While North Shore recently revamped its SharePoint intranet, Bunin said, “It has so many apps baked into it that it's nearly impossible to make it a mobile intranet,” adding that the app offered an easy alternative to costly SharePoint customization.
An API makes it possible to integrate content from existing intranets, including those built on SharePoint, as well as other internal systems, Corbin said.
Mobile Apps and Employees on the Move
North Shore's workforce of 60,000 encompasses a huge range of roles and responsibilities, from housekeepers to physicians. North Shore hires at least 100 people every week, Bunin said, and more than three-quarters of them are millennials.
“They expect to interact with their employer on their own devices, so the app plays nicely into that,” she said, noting that North Shore does not provide devices for its employees.
Among the app's essential functionalities, she said, are the ability to push out notification messages to employees and the ability to target messages to specific audiences. So, for example, only employees eligible for a particular benefit will see messages relating to it. This is made possible by the app's integration with Microsoft's Active Directory Federation Services.
Noting that an overwhelming majority of Fortune 500 companies use Active Directory, Corbin said, “Given the worldwide market share that ADFS has, pretty much every organization’s employee database can now seamlessly integrate with the EMPLOYEEapp.”
A diverse and dispersed workforce with varied levels of technical savvy is a common trait among APPrise Mobile customers, Corbin said. Casino giant Caesars Entertainment, for example, needs to communicate with some 58,000 employees at more than 50 properties, nearly 50,000 of whom do not have a corporate email address.
“Many part-time employees do not have a corporate email address. All we require is a unique identifier such as an employee identification number,” he said. “We give communications professionals as easy way to push content to mobile devices, and we give employees easy access to content through mobile devices.”
Companies seeking a better and easier way to communicate with investors were his company's first customers, but some of those early customers asked for an app that would allow them to communicate with their employees in a similar fashion.

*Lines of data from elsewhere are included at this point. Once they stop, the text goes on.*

(* ===== verification/RepeatingProps.v ===== *)
(** * Properties of repeating tasks

    What a run may change, whatever the rest of the system answers; that runs
    of the scheduler are spaced; that a one-off fires once; and the watchdog. *)

From S2P Require Import Prelude RustStr Json Todo Store Schedule Gregorian ScheduleProps Repeating.

Module RepeatingProps.
Import Schedule Repeating.

(** ** Reasoning about operations *)

Definition wp {A} (m : R A) (s : St) (Q : Res A → St → Prop) : Prop := Q (m s).1 (m s).2.

Lemma wp_bind {A B} (m : R A) (k : A → R B) s Q :
  wp m s (λ r s', match r with
    | Val a => wp (k a) s' Q | Fail e => Q (Fail e) s' | Panicked => Q Panicked s' end) →
  wp (m ≫= k) s Q.
Proof. unfold wp, mbind, R_bind. by destruct (m s) as [[a|e|] s']. Qed.

Lemma wp_mono {A} (m : R A) s (P Q : Res A → St → Prop) :
  wp m s P → (∀ r s', P r s' → Q r s') → wp m s Q.
Proof. unfold wp. eauto. Qed.

Lemma wp_attempt {A} (m : R A) s Q :
  wp m s (λ r s', match r with
    | Val a => Q (Val (Ok a)) s' | Fail e => Q (Val (Err e)) s' | Panicked => Q Panicked s' end) →
  wp (attempt m) s Q.
Proof. unfold wp, attempt. by destruct (m s) as [[a|e|] s']. Qed.

(** The clock of the store never goes back. *)
Definition later (n : nat) (db : Store.Db) : Prop := (n ≤ Store.clock db)%nat.

(** Nothing but the store and the run history changes. *)
Definition frame (s s' : St) : Prop :=
  tasks s' = tasks s ∧ auditor s' = auditor s ∧ spawned s' = spawned s ∧ folders s' = folders s ∧
  (Store.clock (store s) ≤ Store.clock (store s'))%nat.

#[export] Instance frame_refl : Reflexive frame.
Proof. intros s. unfold frame. split_and!; (done || lia). Qed.
#[export] Instance frame_trans : Transitive frame.
Proof. intros s s' s'' (?&?&?&?&?) (?&?&?&?&?). unfold frame. split_and!; (congruence || lia). Qed.

Section props.
Context `{ChronoLaws} `{ScheduleJsonLaws} `{Clock} `{JsonApi}.
#[local] Existing Instance world.

#[local] Instance later_tick n : Store.Preserves (later n) Store.tick.
Proof. intros db Hdb. unfold later in *. cbn. lia. Qed.

Lemma later_modify n f : (∀ db, Store.clock (f db) = Store.clock db) → Store.Preserves (later n) (Store.modify f).
Proof. intros Hf. apply Store.preserves_modify. intros db. unfold later. by rewrite Hf. Qed.

Ltac clocks := Store.preserve; try (apply later_modify; done).

#[local] Instance later_uuid n : Store.Preserves (later n) Store.uuid.
Proof. unfold Store.uuid. clocks. Qed.
#[local] Instance later_millis n : Store.Preserves (later n) Store.millis.
Proof. unfold Store.millis. clocks. Qed.

#[local] Instance later_append n sid k d : Store.Preserves (later n) (Store.append_event sid k d).
Proof.
  unfold Store.append_event. generalize Store.APPEND_SEQ_MAX_ATTEMPTS. intros a.
  induction a; cbn; clocks.
Qed.

#[local] Instance later_create n id w p c st m : Store.Preserves (later n) (Store.create_session id w p c st m).
Proof. unfold Store.create_session. clocks. Qed.

Lemma frame_on_store {A} (m : Store.M A) s :
  (∀ n, Store.Preserves (later n) m) → frame s (on_store m s).2.
Proof.
  intros Hm. pose proof (Hm (Store.clock (store s)) (store s) (le_n _)) as Hl. unfold on_store.
  destruct (m (store s)) as [[a|e] db]; cbn in *; unfold frame; cbn; split_and!; done.
Qed.

Lemma wp_now_dt s Q :
  (∀ s', frame s s' → Store.clock (store s') = S (Store.clock (store s)) → Q (Val (utc_now (Store.clock (store s)))) s') →
  wp now_dt s Q.
Proof. intros HQ. apply HQ; [unfold frame; split_and!; (done || exact (Nat.le_succ_diag_r _))|done]. Qed.

Lemma wp_new_v4 s Q :
  (∀ s', frame s s' → Store.clock (store s') = S (Store.clock (store s)) → Q (Val (uuid_v4 (Store.clock (store s)))) s') →
  wp new_v4 s Q.
Proof. intros HQ. apply HQ; [unfold frame; split_and!; (done || exact (Nat.le_succ_diag_r _))|done]. Qed.

Lemma wp_append s sid k d (Q : Res (Result string _) → St → Prop) :
  (∀ r s', frame s s' → Q (Val r) s') → wp (attempt (on_store (Store.append_event sid k d))) s Q.
Proof.
  intros HQ. pose proof (frame_on_store (Store.append_event sid k d) s ltac:(intros; apply _)) as Hf.
  unfold wp, attempt. revert Hf. unfold on_store. destruct (Store.append_event sid k d (store s)) as [[a|e] db]; cbn; apply HQ.
Qed.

His company sells to communications organizations rather than IT organizations, said Corbin, a former communications professional himself. “It all starts at the content level,” he said. “The point of entry is not the CIO, but the corporate communications person. That is the person who is challenged now.”
Promoting Mobile App Usage
In January North Shore is changing its name to Northwell Health. EMPLOYEEapp, which is available on both Apple and Android devices, is expected to play a key role in getting employees excited about the new brand, Bunin said. To ensure that happens, the company is not taking a “build it and they will come” approach.
To encourage usage of the app, Bunin said North Shore is using “a Groupon approach” and offering limited-time offers such as codes that can be used to obtain discounts at retail partners.
“We do not want to use the app just to put out mandatory compliance stuff,” she said. “If we send messages that, for example, say you can go into a retailer on a given weekend and get 30 percent off sneakers, we think that will help it go viral and keep people coming back.”
North Shore's goal was to get at least 10 percent of its workforce using the app in the first month following its introduction, a goal it attained. As part of that effort, it dispatched a 100-person “brand squad,” employees decked out in colorful t-shirts and carrying balloons, around its facilities to promote the app and help folks enroll, if necessary. It also heavily promotes the app on employee social media channels.
And it tied the app into a company wellness program that offers incentives for healthy behavior. So, for instance, employees receive incentive points for actions such as downloading the app or joining the wellness program through the app.
Noting that customers continue to suggest use cases that revolve around making a mobile app “a hub for relevant information,” Corbin said his company is considering adding note taking and other new capabilities to the platform. He does not plan to spend development time on one-off requests, however. “When we get a request, we generally will not do it unless we've heard it 10 times before.”
Ann All is the editor of Enterprise Apps Today and eSecurity Planet. She has covered business and technology for more than a decade, writing about everything from business intelligence to virtualization.